Expect the same babbling wall posts, ill-advised photos and links to the weird and wonderful dark corners of the Internet.

But a few years from now, the ripple effects of Friday's events could make things look dramatically different.

From now on, the company will come under relentless pressure from profit-hungry investors to monetise you, the humble Facebook user.

"Going public could certainly change the user experience within Facebook," said James Lenz a professor of business at Rice University.

Lenz and other experts predict Facebook users will have a more business-focused and ad-soaked experience.

"Meeting quarterly (earnings) expectations will be the most difficult hurdle for Facebook," he said. "The stakes will continually become higher as stock price pressures mount."

Users who check their news feed on a mobile device will likely see the first changes.

"If you want one concrete change that is going to influence the user experience - look at mobile," said Rebecca Lieb of the Altimeter Group, a new technologies consultancy. "You are going to start seeing ads."

Amazingly, on the eve of a $77-$96 billion IPO, Facebook still makes almost no money from its mobile products, which do not feature ads.

In its sales pitch to investors, Facebook said that was something it wanted to rectify quickly.

And like mobile users, website users should expect more a more business-friendly site, but not necessarily a stream of traditional company advertisements.

"Facebook needs to maintain the familiar look and feel of its pages while incorporating timeline, social app updates and sponsored ads," said N. Venkat Venkatraman of Boston University.

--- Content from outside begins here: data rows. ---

(** X11. The order in which the cities are handed to [number_of_islands]
    does not change the count. *)
Theorem number_of_islands_order pop_data road_data h nodes nodes' fuel :
  built pop_data road_data h nodes → nodes' ≡ₚ nodes → (length h ≤ fuel)%nat →
  ∃ h1 h2 n,
    number_of_islands fuel nodes h = Some (h1, n) ∧
    number_of_islands fuel nodes' h = Some (h2, n).
Proof.
  intros Hb%built_ok_graph Hperm Hfuel.
  assert (graph_ok h nodes') as Hb'.
  { destruct Hb as [H1 H2 H3 H4]. split.
    - by rewrite Hperm.
    - intros r Hr. apply H2. by rewrite <- Hperm.
    - intros i j Hj. rewrite Hperm. by apply H3.
    - done. }
  destruct (island_operations h nodes fuel Hb Hfuel)
    as (h1 & pops & reps & _ & Hn & Hreps & _ & Hsum).
  destruct (island_operations h nodes' fuel Hb' Hfuel)
    as (h2 & pops' & reps' & _ & Hn' & Hreps' & _ & Hsum').
  exists h1, h2, (Z.of_nat (length pops)). split; [done|].
  rewrite Hn'. do 3 f_equal.
  rewrite <- (Forall2_length _ _ _ Hsum), <- (Forall2_length _ _ _ Hsum').
  eapply (representatives_length h nodes); [done| |done].
  destruct Hreps' as (Hnd & Hin & Hcov & Hsep). split_and!; [done| | |done].
  - intros r Hr. rewrite <- Hperm. by apply Hin.
  - intros v Hv. apply Hcov. by rewrite Hperm.
Qed.

Lemma number_of_islands_order_witness :
  ∃ h1 h2 n,
    number_of_islands 5 example_nodes example_heap = Some (h1, n) ∧
    number_of_islands 5 [4; 2; 0; 3; 1]%nat example_heap = Some (h2, n).
Proof.
  apply (number_of_islands_order example_population example_roads).
  - exact example_built.
  - by_evaluation.
  - vm_compute. lia.
Defined.

(** X12. No city of the graph returned by [build_graph] lists the same
    neighbour twice. *)
Theorem connections_nodup pop_data road_data h nodes i c :
  build_graph pop_data road_data = Ok (h, nodes) →
  h !! i = Some c → NoDup (connections c).
Proof.
  rewrite build_graph_run. intros [= <- <-]. unfold after_roads.
  apply roads_NoDup. intros j cj Hj.
  pose proof (proj2 (after_population_ok pop_data) j) as Hno.
  rewrite (conns_lookup _ _ _ Hj) in Hno. rewrite Hno. apply NoDup_nil_2.
Qed.

Lemma connections_nodup_witness :
  NoDup (connections (mkCity "B" 20 [0%nat; 2%nat] false)).
Proof.
  apply (connections_nodup example_population example_roads
           example_heap example_nodes 1).
  - vm_compute. reflexivity.
  - reflexivity.
Defined.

Instead Facebook will likely try to develop a new type of advertising: expect more product endorsements from friends, more scope to 'check in' to specific restaurants and businesses and more company-backed pages to "like."

"They are not necessarily going to be ads in the form of media buys," said Lieb. Facebook "is really blending paid, owned and earned media into new messaging channels."

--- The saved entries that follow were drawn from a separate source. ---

(** ** The records of a client *)

Lemma attach_outcome :
  forall (os : posix) (self : MemoryClient.t) (h : memory)
         (name0 : string) (access0 : access_t) (size0 id0 : Z),
    let oflag := match access0 with read_write => 2 | _ => 0 end in
    let prot := match access0 with
                | none => 0 | read_only => 1 | read_write => 3
                end in
    let fd := shm_open os (real_name name0) oflag 0 in
    let addr := mmap os NULL size0 prot MAP_SHARED fd 0 in
    let ok :=
      negb (Z.of_nat (String.length name0) =? 0) &&
      negb (existsb (fun s => String.eqb (MemoryClient.name s) (real_name name0))
                    (MemoryClient._servers self)) &&
      negb (fd =? -1) && (errno os =? 0) &&
      negb (addr =? NULL) && negb (size0 =? 0) in
    let mapped :=
      negb (Z.of_nat (String.length name0) =? 0) &&
      negb (existsb (fun s => String.eqb (MemoryClient.name s) (real_name name0))
                    (MemoryClient._servers self)) &&
      negb (fd =? -1) in
    MemoryClient.attach os self h name0 access0 size0 id0 =
      if ok
      then (true, MemoryClient._last_id self,
            MemoryClient.mk
              (int_wrap (MemoryClient._last_id self + 1))
              (MemoryClient._servers self ++
               [MemoryClient.mkServer access0 addr fd (MemoryClient._last_id self)
                                      (whole_region addr size0) 0
                                      (real_name name0) size0]),
            after_mmap h addr size0 prot)
      else (false, id0, self,
            if mapped then after_mmap h addr size0 prot else h).
Proof.
  intros os self h name0 access0 size0 id0 oflag prot fd addr ok mapped.
  subst mapped ok addr fd prot oflag.
  unfold MemoryClient.attach, MemoryClient.Server_init, MemoryClient.Server_new.
  unfold O_RDONLY, O_RDWR, PROT_NONE, PROT_READ, PROT_WRITE.
  destruct access0; simpl;
    (destruct (Z.of_nat (String.length name0) =? 0); simpl; [reflexivity|]);
    (destruct (existsb _ _); simpl; [reflexivity|]);
    (match goal with
     | |- context [shm_open os ?a ?b ?c] => set (fd := shm_open os a b c)
     end);
    (destruct (fd =? -1); simpl; [reflexivity|]);
    (match goal with
     | |- context [mmap os ?a ?b ?c ?d ?e ?f] =>
         set (addr := mmap os a b c d e f)
     end);
    (destruct (errno os =? 0); simpl; [|reflexivity]);
    (destruct ((addr =? NULL) || (size0 =? 0)) eqn:Hz;
     [ unfold init, new; simpl; rewrite Hz; simpl;
       apply orb_true_iff in Hz as [Hz | Hz]; rewrite Hz; simpl;
       rewrite ?andb_false_r; reflexivity
     | rewrite mem_bytes_after_mmap;
       destruct (allocate_whole_region addr size0 (mem_bytes h) Hz) as [Ei Ea];
       rewrite Ei; simpl; rewrite Ea; simpl;
       rewrite with_bytes_after_mmap;
       apply orb_false_elim in Hz as [Hz1 Hz2]; rewrite Hz1, Hz2; simpl;
       reflexivity ]).
Qed.
(** X17 (register, modelled object layer): once [register] has run, an
    object sent through the tables comes back: the hook found for the
    object's class serializes it, and the hook found for that same class
    name rebuilds an equal object from the header and frames, on the device
    path and on the host path. *)
Theorem registered_round_trip (r : @registry Header Column DataFrame)
    (x : DataFrame + Column) (w : world) :
  left_inverse Header Column →
  left_inverse Header DataFrame →
  (∃ header frames w1 w2,
      dumps (cuda_serialize_table (register r)) (type_name x) x w
      = (Ok (header, frames), w1)
      ∧ loads (cuda_deserialize_table (register r)) (type_name x)
          header frames w1 = (Ok x, w2))
  ∧ (∃ header frames w1 w2,
      dumps (dask_serialize_table (register r)) (type_name x) x w
      = (Ok (header, frames), w1)
      ∧ loads (dask_deserialize_table (register r)) (type_name x)
          header frames w1 = (Ok x, w2)).
Proof.
  intros Hcol Hdf.
  pose proof (left_inverse_unpack Hcol) as Ucol.
  pose proof (left_inverse_unpack Hdf) as Udf.
  destruct x as [df|col]; split.
  - destruct (device_round_trip_DataFrame (Column:=Column) df w (Udf df))
      as (header & frames & w1 & w2 & Hs & Hd).
    exists header, frames, w1, w2. rewrite dumps_register_cuda.
    split; [done|]. cbn [type_name].
    destruct (loads_register r header frames w1) as (-> & _).
    by apply fmap_Ok.
  - destruct (host_round_trip_DataFrame (Column:=Column) df w (Udf df))
      as (header & frames & w1 & w2 & Hs & Hd).
    exists header, frames, w1, w2. rewrite dumps_register_dask.
    split; [done|]. cbn [type_name].
    destruct (loads_register r header frames w1) as (_ & _ & -> & _).
    by apply fmap_Ok.
  - destruct (device_round_trip_Column (DataFrame:=DataFrame) col w (Ucol col))
      as (header & frames & w1 & w2 & Hs & Hd).
    exists header, frames, w1, w2. rewrite dumps_register_cuda.
    split; [done|]. cbn [type_name].
    destruct (loads_register r header frames w1) as (_ & -> & _).
    by apply fmap_Ok.
  - destruct (host_round_trip_Column (DataFrame:=DataFrame) col w (Ucol col))
      as (header & frames & w1 & w2 & Hs & Hd).
    exists header, frames, w1, w2. rewrite dumps_register_dask.
    split; [done|]. cbn [type_name].
    destruct (loads_register r header frames w1) as (_ & _ & _ & ->).
    by apply fmap_Ok.
Qed.
End registered_round_trip.
(** [bracketStructure]; [semifinals] is the array of the two semifinals.
    The display-only properties of the bracket and its matches (matchName,
    venue, matchDate, bracketType) are left out. *)
Record Bracket := mkBracket {
  semifinals : Semifinal * Semifinal;
  final : FinalMatch;
  thirdPlace : ThirdPlace;
  metadata : Metadata
}.

(** The engine: the store it reads teams and matches from, the
    [salfoon_playoffs] slot of that store, and the bracket it keeps in
    memory between calls. *)
Record Engine := mkEngine {
  storage : LocalStorage;
  playoffsSlot : option Bracket;
  bracketStructure : option Bracket
}.

(** [saveBracket()] *)
Definition saveBracket (e : Engine) : Engine :=
  mkEngine (storage e) (bracketStructure e) (bracketStructure e).

(** [loadBracket()] *)
Definition loadBracket (e : Engine) : Engine :=
  mkEngine (storage e) (playoffsSlot e) (playoffsSlot e).

(** [resetPlayoffs()] *)
Definition resetPlayoffs (e : Engine) : Engine :=
  mkEngine (storage e) None None.

(** [getTeamName(teamId)] *)
Definition getTeamName (store : LocalStorage) (teamId : string) : string :=
  match ls_teams store with
  | None => teamId
  | Some teams =>
      match list_find (fun t => t_id t = teamId) teams with
      | Some (_, team) => name team
      | None => teamId
      end
  end.

Definition seedTeam (store : LocalStorage) (seed : Z) (row : Standings.Row) : TeamRef :=
  mkTeamRef (Standings.teamId row) (getTeamName store (Standings.teamId row)) seed row.

Definition newSemifinal (id : string) (home away : TeamRef) : Semifinal :=
  mkSemifinal id home away scheduled None None None None None.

Whether there are more dramatic reforms at hand -- perhaps even a pay-to-use 'Facebook plus' -- will equally depend on founder Mark Zuckerberg's willingness and ability to satisfy the relentless logic of quarterly earnings reports.

Indeed balancing income generating innovations without riling users will be the central challenge for the freshly listed company.

"If Facebook alienates its audience they won't have an audience, and they can't monetize that audience," said Lieb. "We've seen other Internet giants not follow the demands of their users and fail."

In the past Facebook has not always proved adept at threading the needle.

It has frequently run up against allegations of flouting privacy agreements and selling personal information to companies.

And recent history is replete with cautionary tales of the pitfalls of putting quarterly profits before consumers.

"Relationships take time to build, but can quickly be destroyed as we saw with MySpace," said Rice University's Lenz, pointing to the spectacular decline of the company after it became part of Rupert Murdoch's News Corp.

Similarly Netflix had long been the darling of the tech world, building a customer base by providing a cheap and easy way to watch movies.

"One bad move, in this case, splitting the streaming business from the mail subscription segment, alienated its users to the point that the stock quickly dropped," said Lenz.

But there are also examples of how things can go well.

Notwithstanding foul ups over its entrance into China, Google has won plaudits since its 2004 listing.

"Google's owners came out and said, 'Well, we understand that we need to look at quarterly earnings, we will consistently have our eye on the far horizon and investors in this company should be aware of that,'" said Lieb.

"I think it absolutely has worked."

So far Zuckerberg is talking the good fight: assuming the role of apostle for a social network that can improve people's lives and make bank at the same time.

That will either turn out to be incredibly naive, or the mark of a man who, in some significant way, transforms Wall Street, Madison Avenue, Silicon Valley and people's lives, in one fell swoop.